Alright, technical argument here. This is false and tech talking heads are spreading this lie for ideological reasons.
You don't need to backdoor the protocol, just the specific targeted client.
Now, if Signal said this is unfair because competitors won't also backdoor their app then I am with them. What the UK should probably have done is to force phone makers as opposed to app makers to facilitate a backdoor.
Signal can scan messages before encryption and report to the authorities just fine. Whatever the UK government desires, Signal should accept it as the will of the UK people, especially given that politicians' stance on this has been public and endured election cycles.
I do get their stance, people will stop using them if they cave in and the UK gov should know that as well.
I don't know UK law but dragnet surveillance is illegal in the US but targeted warrantful requests to backdoor apps is lawful.
>You don't need to backdoor the protocol, just the specific targeted client.
So how are you backdooring the client that -- where ever you download it from -- can be dumped from the phone and compared against self compiled client with a cryptographic hash?
Introducing intentional, ubiquitous vulnerabilities is also a terrible idea, because exploits for those can leak or be stolen (that has already happened, see Shadow Brokers case), and that's catastrophic in operating systems, because they're massively scalable.

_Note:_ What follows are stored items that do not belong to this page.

(** The name carries a rule of its own; what is offered is one rule, for that mouse. *)
Lemma no_device_name_becomes_a_rule_witness :
  exists advice, udev_advice (Some [hostile]) = Some advice /\
    omap read_rule (split_lines (ua_rule advice)) =
      [[mkClause (lit "SUBSYSTEM") Matches (lit "input"); mkClause (lit "KERNEL") Matches (lit "event*");
        mkClause (lit "ENV{ID_INPUT_MOUSE}") Matches (lit "1"); mkClause (lit "ENV{ID_INPUT_KEYBOARD}") Differs (lit "1");
        mkClause (lit "ATTRS{idVendor}") Matches (lit "04a5"); mkClause (lit "ATTRS{idProduct}") Matches (lit "800a");
        mkClause (lit "TAG") Adds (lit "uaccess")]] /\
    Forall (harmless_line (ua_devices advice)) (split_lines (ua_rule advice)).
Proof.
  eexists. split; [vm_compute; reflexivity|]. split; [vm_compute; reflexivity|].
  refine (proj1 (no_device_name_becomes_a_rule (Some [hostile]) _ _)). vm_compute. reflexivity.
Defined.

Lemma no_reader_can_report_a_keystroke_witness :
  mkReader mouse [(BTN_SIDE, PushToTalkAction)] ∈ (start system bindings).1 /\ 30 ∉ buttons.
Proof.
  assert (H : mkReader mouse [(BTN_SIDE, PushToTalkAction)] ∈ (start system bindings).1)
    by (apply (list_elem_of_lookup_2 _ 0); vm_compute; reflexivity).
  split; [exact H|]. refine (proj1 (no_reader_can_report_a_keystroke system bindings _ H) buttons 30 _ _); [reflexivity|].
  unfold KEY_1, KEY_SLASH. lia.
Defined.

End Sample_mice.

Rootkits injected via such vulnerabilities can covertly make systems so that the vulnerability and backdoor are unpatchable, and that would be a catastrophic scenario.
>Signal can scan messages before encryption and report to the authorities just fine
Writing a script that comments out the lines of code for such scanning, and that compiles the application from source is trivial.
People write E2EE layers on top of existing messaging apps. One example is OTR plugin for Pidgin/Gaim, another is CryptoCat that at one point had a system that operated on top of Facebook web UI.
The genie is out of the bottle, and the bad guys are willing to go the distance to get secure comms. Bin Laden was using airgaps. Criminals are buying crypto phones (that ANOM case was fun example of smart targeted attack though, maybe that can be used to catch some criminals in future too). What's left is the security of normal people from banana dictatorships, mass surveillance tools etc. When you backdoor privacy tools, that's who you'll get, and if that's who you're going after, then you have no right to wield such power.
> Introducing intentional, ubiquitous vulnerabilities is also a terrible idea
No e2ee app has compromised device part of their threat model. People get ratted all the time on their phones bu criminals. This is the same thing except the gov is nice enough to not look ar everything, just scan for content
> Writing a script that comments out the lines of code for such scanning, and that compiles the application from source is trivial. People write E2EE layers on top of existing messaging apps. > One example is OTR plugin for Pidgin/Gaim, another is CryptoCat that at one point had a system that operated on top of Facebook web UI.
Doesn't matter. Those apps can be backdoored too. The whole OS can. And the gov doesn't mind playing whack-a-mole. You can disagree with their policy but I disagree with openly collaborating on lying to policy makers on technical facts.
Oh really, here's one I made earlier https://github.com/maqp/tfc :-)
>The whole OS can.
So how are you backdooring a bash script that comments out lines of code from Linux source before compiling it?
You lying to policy makers with "it can be done" mindset sound like a stupid con that burns a lot of money and time in the process.